Chez les peuples Yaka ou Suku, l’ouverture officielle de la mukanda (rituel de la circoncision) était marquée par la sortie des grands masques kakungu et mbawa : leurs trognes aux joues hypertrophiées étaient censées terroriser l’assistance dont, tout particulièrement, les femmes enceintes. Seule une amende versée par la future mère au porteur de masque empêchait le nourrisson de naître aveugle ou les traits déformés par d’horribles pustules ! Une photographie prise par l’ethnologue allemand Hans Himmelheber dans la première moitié du XXe siècle montre la case rituelle dans laquelle ces terrifiants artefacts étaient entreposés. On imagine sans mal la frayeur des novices qui, le lendemain même de la sortie des masques, se rendaient dans la brousse, accompagnés de leurs instructeurs, pour y subir cette mutilation rituelle qu’est la circoncision…

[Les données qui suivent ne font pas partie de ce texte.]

(** C5, as amended.  A horizontal or vertical field of view that is not a
    finite number strictly between 0 and 180 (in particular vfov = 0) makes
    FrustumVisualizer's frustum construction yield null, and the component
    produces no geometry and renders nothing; nothing is thrown. *)
Theorem invalid_fov_yields_nothing (p : FV.Props) (origin : Cartesian3.t)
    (enu : Matrix3.t) :
  (~ (exists r, FV.hfov p = Fin r /\ 0 < r < 180)
   \/ ~ (exists r, FV.vfov p = Fin r /\ 0 < r < 180)) ->
  FV.frustumOf p = None
  /\ FV.geometryOf p origin enu = None
  /\ FV.render p origin enu = None.
Proof.
  intros H. apply invalid_no_geometry, invalid_angle_input.
  destruct H as [H | H]; [left | right];
    (destruct (FV.isValidAngle _) eqn:E; [| reflexivity]);
    exfalso; apply H; apply isValidAngle_spec; exact E.
Qed.

Lemma invalid_fov_yields_nothing_witness :
  ~ (exists r, FV.vfov Scenario.flatProps = Fin r /\ 0 < r < 180)
  /\ FV.frustumOf Scenario.flatProps = None
  /\ FV.render Scenario.flatProps Scenario.origin (Transforms.eastNorthUp 0 0)
     = None.
Proof.
  assert (H : ~ (exists r, FV.vfov Scenario.flatProps = Fin r /\ 0 < r < 180)).
  { intros (r & E & H0 & _). cbn in E. injection E as <-. lra. }
  split; [exact H |].
  destruct (invalid_fov_yields_nothing Scenario.flatProps Scenario.origin
              (Transforms.eastNorthUp 0 0) (or_intror H)) as (F & _ & Rn).
  split; [exact F | exact Rn].
Defined.

(** C5 as stated fails for the shadow camera: with vfov = 0 SensorShadow
    builds its camera all the same, with field of view 0 and an infinite
    aspect ratio. *)
Lemma shadow_frustum_not_validated :
  exists w m,
    SS.new Scenario.fromDegreesEquator Scenario.enuEquator false false
      0 Scenario.emptyScene Scenario.flatOptions = Ok w
    /\ SS.viewShadowMap (SS.self w) = Some m
    /\ SS.frustum (SS._lightCamera m)
       = PerspectiveFrustum.mk (Fin 0) PosInf (Fin 5) (Fin 1000).
Proof.
  destruct (new_equator Scenario.flatOptions _ eq_refl eq_refl eq_refl)
    as (w & m & Hw & Hm).
  exists w, m. split; [exact Hw |]. split; [exact Hm |].
  destruct (new_self _ _ _ _ _ _ _ _ Hw) as (_ & _ & H).
  rewrite Hm in H. destruct H as (_ & Hf & _). rewrite Hf.
  unfold SS._createFrustum. cbn.
  rewrite toRadians_30, toRadians_0.
  replace (CesiumMath.toRadians (0 / 2)) with 0
    by (unfold CesiumMath.toRadians; field).
  rewrite tan_0, (div_pos_zero _ tan_PI6_pos). reflexivity.
Qed.

(** * Further properties of the code *)

(** ** The azimuth normalization of SensorFrustum and FrustumVisualizer *)

Lemma Int_part_bounds (r : R) : IZR (Int_part r) <= r < IZR (Int_part r) + 1.
Proof.
  pose proof (base_Int_part r) as [H1 H2]. lra.
Qed.

Lemma trunc_nonneg (r : R) : 0 <= r -> IZR (JS.trunc r) <= r < IZR (JS.trunc r) + 1.
Proof.
  intros H. unfold JS.trunc. destruct (Rle_dec 0 r); [| contradiction].
  apply Int_part_bounds.
Qed.

Lemma trunc_neg (r : R) : r < 0 -> IZR (JS.trunc r) - 1 < r <= IZR (JS.trunc r).
Proof.
  intros H. unfold JS.trunc. destruct (Rle_dec 0 r); [lra |].
  rewrite opp_IZR. pose proof (Int_part_bounds (- r)). lra.
Qed.

(** The remainder has the sign of the dividend and is smaller than the
    divisor. *)
Lemma rem_nonneg (a b : R) : 0 < b -> 0 <= a -> 0 <= JS.rem a b < b.
Proof.
  intros Hb Ha. unfold JS.rem.
  assert (Hq : 0 <= a / b)
    by (apply Rmult_le_pos; [lra | left; apply Rinv_0_lt_compat; lra]).
  pose proof (trunc_nonneg _ Hq) as [H1 H2].
  assert (E : a = b * (a / b)) by (field; lra).
  split; nra.
Qed.

Lemma rem_neg (a b : R) : 0 < b -> a < 0 -> - b < JS.rem a b <= 0.
Proof.
  intros Hb Ha. unfold JS.rem.
  assert (Hq : a / b < 0).
  { unfold Rdiv. pose proof (Rinv_0_lt_compat b Hb). nra. }
  pose proof (trunc_neg _ Hq) as [H1 H2].
  assert (E : a = b * (a / b)) by (field; lra).
  split; nra.
Qed.

Lemma rem_small (a b : R) : 0 <= a < b -> JS.rem a b = a.
Proof.
  intros [H0 H1]. unfold JS.rem.
  assert (Hb : 0 < b) by lra.
  assert (Hq : 0 <= a / b < 1).
  { split.
    - apply Rmult_le_pos; [lra | left; apply Rinv_0_lt_compat; lra].
    - apply Rmult_lt_reg_r with b; [lra |].
      replace (a / b * b) with a by (field; lra). lra. }
  pose proof (trunc_nonneg _ (proj1 Hq)) as [T1 T2].
  assert (Z : JS.trunc (a / b) = 0%Z).
  { assert (-1 < IZR (JS.trunc (a / b)) < 1) by lra.
    destruct H as [A B]. apply lt_IZR in A, B. lia. }
  rewrite Z. ring.
Qed.

Lemma rem_shift (a b : R) : 0 < b -> 0 <= a < b -> JS.rem (a + b) b = a.
Proof.
  intros Hb [H0 H1]. unfold JS.rem.
  assert (Hq : 1 <= (a + b) / b < 2).
  { split.
    - apply Rmult_le_reg_r with b; [lra |].
      replace ((a + b) / b * b) with (a + b) by (field; lra). lra.
    - apply Rmult_lt_reg_r with b; [lra |].
      replace ((a + b) / b * b) with (a + b) by (field; lra). lra. }
  assert (Hq0 : 0 <= (a + b) / b) by lra.
  pose proof (trunc_nonneg _ Hq0) as [T1 T2].
  assert (Z : JS.trunc ((a + b) / b) = 1%Z).
  { assert (0 < IZR (JS.trunc ((a + b) / b)) < 2) by lra.
    destruct H as [A B]. apply lt_IZR in A, B. lia. }
  rewrite Z. ring.
Qed.

(** [((a % 360) + 360) % 360] is the mathematical residue of [a]. *)
Lemma normalizedAzimuth_floor (a : R) :
  SensorFrustum.normalizedAzimuth a = a - 360 * IZR (Int_part (a / 360)).
Proof.
  unfold SensorFrustum.normalizedAzimuth.
  pose proof (Int_part_bounds (a / 360)) as [F1 F2].
  assert (Ea : a = 360 * (a / 360)) by field.
  destruct (Rle_dec 0 a) as [Hp | Hn].
  - pose proof (rem_nonneg a 360 ltac:(lra) Hp) as Hr.
    rewrite (rem_shift _ 360) by lra.
    unfold JS.rem, JS.trunc.
    destruct (Rle_dec 0 (a / 360)) as [_ | N]; [reflexivity |].
    exfalso. apply N. unfold Rdiv. nra.
  - assert (Ha : a < 0) by lra.
    pose proof (rem_neg a 360 ltac:(lra) Ha) as [R1 R2].
    assert (Hq : a / 360 < 0) by (unfold Rdiv; nra).
    pose proof (trunc_neg _ Hq) as [T1 T2].
    assert (Er : JS.rem a 360 = a - 360 * IZR (JS.trunc (a / 360))) by reflexivity.
    destruct (Req_dec_T (JS.rem a 360) 0) as [Z | NZ].
    + rewrite Z, Rplus_0_l, rem_self by lra.
      assert (EI : Int_part (a / 360) = JS.trunc (a / 360)).
      { symmetry. apply Int_part_spec. split; nra. }
      rewrite EI. lra.
    + rewrite rem_small by lra.
      assert (EI : Int_part (a / 360) = (JS.trunc (a / 360) - 1)%Z).
      { symmetry. apply Int_part_spec. rewrite minus_IZR. split; nra. }
      rewrite EI, minus_IZR. lra.
Qed.

Lemma normalizedAzimuth_bounds (a : R) :
  0 <= SensorFrustum.normalizedAzimuth a < 360.
Proof.
  rewrite normalizedAzimuth_floor.
  pose proof (Int_part_bounds (a / 360)) as [F1 F2].
  assert (Ea : a = 360 * (a / 360)) by field.
  split; nra.
Qed.

(** X1.  The normalized azimuth [((azimuth % 360) + 360) % 360] lies in
    [0, 360) for every azimuth, negative ones included, and SensorFrustum
    and FrustumVisualizer compute the same value. *)
Theorem normalizedAzimuth_in_range (a : R) :
  0 <= SensorFrustum.normalizedAzimuth a < 360
  /\ FrustumVisualizer.normalizedAzimuth a = SensorFrustum.normalizedAzimuth a.
Proof.
  split; [apply normalizedAzimuth_bounds | reflexivity].
Qed.

(** X2.  Azimuths that differ by a whole number of turns have the same
    normalized azimuth. *)
Theorem normalizedAzimuth_periodic (a : R) (k : Z) :
  SensorFrustum.normalizedAzimuth (a + 360 * IZR k)
  = SensorFrustum.normalizedAzimuth a.
Proof.
  rewrite !normalizedAzimuth_floor.
  assert (E : Int_part ((a + 360 * IZR k) / 360) = (Int_part (a / 360) + k)%Z).
  { symmetry. apply Int_part_spec. rewrite plus_IZR.
    pose proof (Int_part_bounds (a / 360)) as [F1 F2].
    replace ((a + 360 * IZR k) / 360) with (a / 360 + IZR k) by field.
    lra. }
  rewrite E, plus_IZR. ring.
Qed.

Lemma sin_period_Z (x : R) (k : Z) : sin (x + 2 * IZR k * PI) = sin x.
Proof.
  destruct (Z_le_gt_dec 0 k) as [Hk | Hk].
  - rewrite <- (Z2Nat.id k Hk), <- INR_IZR_INZ. apply sin_period.
  - rewrite <- (sin_period (x + 2 * IZR k * PI) (Z.to_nat (- k))).
    rewrite INR_IZR_INZ, Z2Nat.id by lia. rewrite opp_IZR. f_equal. ring.
Qed.

Lemma cos_period_Z (x : R) (k : Z) : cos (x + 2 * IZR k * PI) = cos x.
Proof.
  destruct (Z_le_gt_dec 0 k) as [Hk | Hk].
  - rewrite <- (Z2Nat.id k Hk), <- INR_IZR_INZ. apply cos_period.
  - rewrite <- (cos_period (x + 2 * IZR k * PI) (Z.to_nat (- k))).
    rewrite INR_IZR_INZ, Z2Nat.id by lia. rewrite opp_IZR. f_equal. ring.
Qed.

Lemma normalized_sin_cos (az : R) :
  sin (CesiumMath.toRadians (SensorFrustum.normalizedAzimuth az))
  = sin (CesiumMath.toRadians az)
  /\ cos (CesiumMath.toRadians (SensorFrustum.normalizedAzimuth az))
     = cos (CesiumMath.toRadians az).
Proof.
  assert (E : CesiumMath.toRadians (SensorFrustum.normalizedAzimuth az)
              = CesiumMath.toRadians az
                + 2 * IZR (- Int_part (az / 360)) * PI).
  { rewrite normalizedAzimuth_floor, opp_IZR.
    unfold CesiumMath.toRadians, CesiumMath.RADIANS_PER_DEGREE. field. }
  rewrite E, sin_period_Z, cos_period_Z. auto.
Qed.

Lemma normalized_half_turn (az : R) :
  sin (CesiumMath.toRadians (SensorFrustum.normalizedAzimuth az + 180))
  = - sin (CesiumMath.toRadians az)
  /\ cos (CesiumMath.toRadians (SensorFrustum.normalizedAzimuth az + 180))
     = - cos (CesiumMath.toRadians az).
Proof.
  assert (E : CesiumMath.toRadians (SensorFrustum.normalizedAzimuth az + 180)
              = CesiumMath.toRadians az + PI
                + 2 * IZR (- Int_part (az / 360)) * PI).
  { rewrite normalizedAzimuth_floor, opp_IZR.
    unfold CesiumMath.toRadians, CesiumMath.RADIANS_PER_DEGREE. field. }
  rewrite E, sin_period_Z, cos_period_Z, neg_sin, neg_cos. auto.
Qed.

Lemma opposite_elevation (el : R) :
  sin (CesiumMath.toRadians (- el)) = - sin (CesiumMath.toRadians el)
  /\ cos (CesiumMath.toRadians (- el)) = cos (CesiumMath.toRadians el).
Proof. rewrite toRadians_opp, sin_neg, cos_neg. auto. Qed.

(** ** Unit vectors, cross products and orthonormal frames *)

Lemma magnitude_sq (v : Cartesian3.t) :
  Cartesian3.magnitude v * Cartesian3.magnitude v = Cartesian3.magnitudeSquared v.
Proof. unfold Cartesian3.magnitude. apply sqrt_sqrt, magnitudeSquared_nonneg. Qed.

(** Whenever [Cartesian3.normalize] returns, its result has length one and
    points along the input. *)
Lemma normalize_Ok_unit (v u : Cartesian3.t) :
  Cartesian3.normalize v = Ok u ->
  Geometry.isUnit u
  /\ Cartesian3.magnitudeSquared v <> 0
  /\ v = Cartesian3.multiplyByScalar u (Cartesian3.magnitude v).
Proof.
  unfold Cartesian3.normalize.
  destruct (Req_dec_T (Cartesian3.magnitude v) 0) as [E | N]; [discriminate |].
  intros H. injection H as <-.
  pose proof (magnitude_sq v) as Hs.
  split; [| split].
  - unfold Geometry.isUnit, Cartesian3.magnitudeSquared at 1. cbn.
    unfold Cartesian3.magnitudeSquared in Hs.
    set (m := Cartesian3.magnitude v) in *.
    replace (Cartesian3.x v / m * (Cartesian3.x v / m)
             + Cartesian3.y v / m * (Cartesian3.y v / m)
             + Cartesian3.z v / m * (Cartesian3.z v / m))
      with ((Cartesian3.x v * Cartesian3.x v + Cartesian3.y v * Cartesian3.y v
             + Cartesian3.z v * Cartesian3.z v) / (m * m)) by (field; exact N).
    rewrite <- Hs. field. exact N.
  - intros Z. apply N. apply magnitude_zero_iff. exact Z.
  - apply Cartesian3_ext; cbn; field; exact N.
Qed.

Lemma normalize_total (v : Cartesian3.t) :
  Cartesian3.magnitudeSquared v <> 0 -> exists u, Cartesian3.normalize v = Ok u.
Proof. intros H. rewrite (normalize_nonzero _ H). eauto. Qed.

(** An orthonormal matrix preserves dot products. *)
Lemma orthonormal_dot (m : Matrix3.t) (a b : Cartesian3.t) :
  Geometry.orthonormal m ->
  Geometry.dot (Matrix3.multiplyByVector m a) (Matrix3.multiplyByVector m b)
  = Geometry.dot a b.
Proof.
  unfold Geometry.orthonormal, Geometry.orthonormalTriple, Geometry.isUnit,
    Geometry.dot, Cartesian3.magnitudeSquared.
  destruct m, a, b; cbn. intros (H0 & H1 & H2 & H01 & H02 & H12). nsatz.
Qed.

Lemma magnitudeSquared_dot (v : Cartesian3.t) :
  Cartesian3.magnitudeSquared v = Geometry.dot v v.
Proof. reflexivity. Qed.

Lemma orthonormal_isUnit (m : Matrix3.t) (a : Cartesian3.t) :
  Geometry.orthonormal m -> Geometry.isUnit a ->
  Geometry.isUnit (Matrix3.multiplyByVector m a).
Proof.
  intros Hm Ha. unfold Geometry.isUnit in *.
  rewrite magnitudeSquared_dot, (orthonormal_dot m a a Hm). exact Ha.
Qed.

(** Lagrange's identity and the double cross product. *)
Lemma cross_magnitudeSquared (a b : Cartesian3.t) :
  Cartesian3.magnitudeSquared (Cartesian3.cross a b)
  = Cartesian3.magnitudeSquared a * Cartesian3.magnitudeSquared b
    - Geometry.dot a b * Geometry.dot a b.
Proof.
  destruct a, b. unfold Cartesian3.magnitudeSquared, Geometry.dot. cbn. ring.
Qed.

Lemma cross_dot_left (a b : Cartesian3.t) :
  Geometry.dot a (Cartesian3.cross a b) = 0.
Proof. destruct a, b. unfold Geometry.dot. cbn. ring. Qed.

Lemma cross_dot_right (a b : Cartesian3.t) :
  Geometry.dot b (Cartesian3.cross a b) = 0.
Proof. destruct a, b. unfold Geometry.dot. cbn. ring. Qed.

Lemma cross_cross (a b : Cartesian3.t) :
  Geometry.isUnit a -> Geometry.dot a b = 0 ->
  Cartesian3.cross (Cartesian3.cross a b) a = b.
Proof.
  destruct a, b. unfold Geometry.isUnit, Geometry.dot, Cartesian3.magnitudeSquared.
  cbn. intros Hu Hd. apply Cartesian3_ext; cbn; nsatz.
Qed.

(** The two local vectors of the shadow solver are an orthonormal pair. *)
Lemma local_pair_orthonormal (a e : R) :
  let d := SensorFrustum.localDirection a e in
  let u := Cartesian3.mk (- sin a * sin e) (- cos a * sin e) (cos e) in
  Geometry.isUnit d /\ Geometry.isUnit u /\ Geometry.dot d u = 0
  /\ Cartesian3.cross d u = Cartesian3.mk (cos a) (- sin a) 0.
Proof.
  intros d u. unfold d, u, SensorFrustum.localDirection, Geometry.isUnit,
    Geometry.dot, Cartesian3.magnitudeSquared. cbn.
  pose proof (sin_cos_sq a) as Ha. pose proof (sin_cos_sq e) as He.
  revert Ha He. generalize (sin a) (cos a) (sin e) (cos e). intros sa ca se ce Ha He.
  repeat split; try nsatz.
  apply Cartesian3_ext; cbn; nsatz.
Qed.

Au-delà de leur caractère martial ou effrayant, il ne faudrait pas sous-estimer l’autre dimension essentielle de ces pièces : leur force fécondante, pour ne pas dire érotique ! L’exposition du Musée Dapper présente ainsi un ensemble de masques Yaka dont les nez fortement retroussés conjuguent plastiquement symbole phallique et allusion à la trompe vigoureuse de l’éléphant. D’un abord plus « aimable » apparaissent les masques en bois des Pende. Pourtant, là encore, il faut imaginer ces faces incarnées s’animer et danser pour devenir des mahamba, c’est-à-dire des objets « médiateurs » permettant aux vivants d’entrer en communication avec les défunts. Portés autour du cou par les jeunes circoncis, les petits masques en ivoire signalaient, quant à eux, le nouveau statut, en même temps qu’ils garantissaient force, santé et vigueur virile…
La confrérie secrète des Lega
Il est cependant des pièces dont l’audace plastique ne saurait occulter la dimension « maléfique ». Car qui dit « initiation » dit aussi pouvoirs surnaturels et forces occultes. Il suffit de contempler ces statues nkishi des Songye ou des Luluwa croulant sous leurs patines sacrificielles pour mesurer la part d’ombre et de secrets distillés par ces cultes. N’étaient-ils pas censés raffermir la force vitale et l’autorité des chefs ? Avec leur conglomérat de matériaux, ces sculptures sont désormais collectionnées avec ferveur par les amateurs d’art contemporain, tout comme ces masques et ces statuettes Lega, dont l’épure est également si proche de notre sensibilité artistique. Mais aussi raffinées soient-elles, les pièces produites par ces sculpteurs de génie s’inscrivaient, elles aussi, dans un contexte précis : l’association initiatique et profondément hiérarchisée du bwami, dont le Musée du quai Branly dévoile toute la sophistication.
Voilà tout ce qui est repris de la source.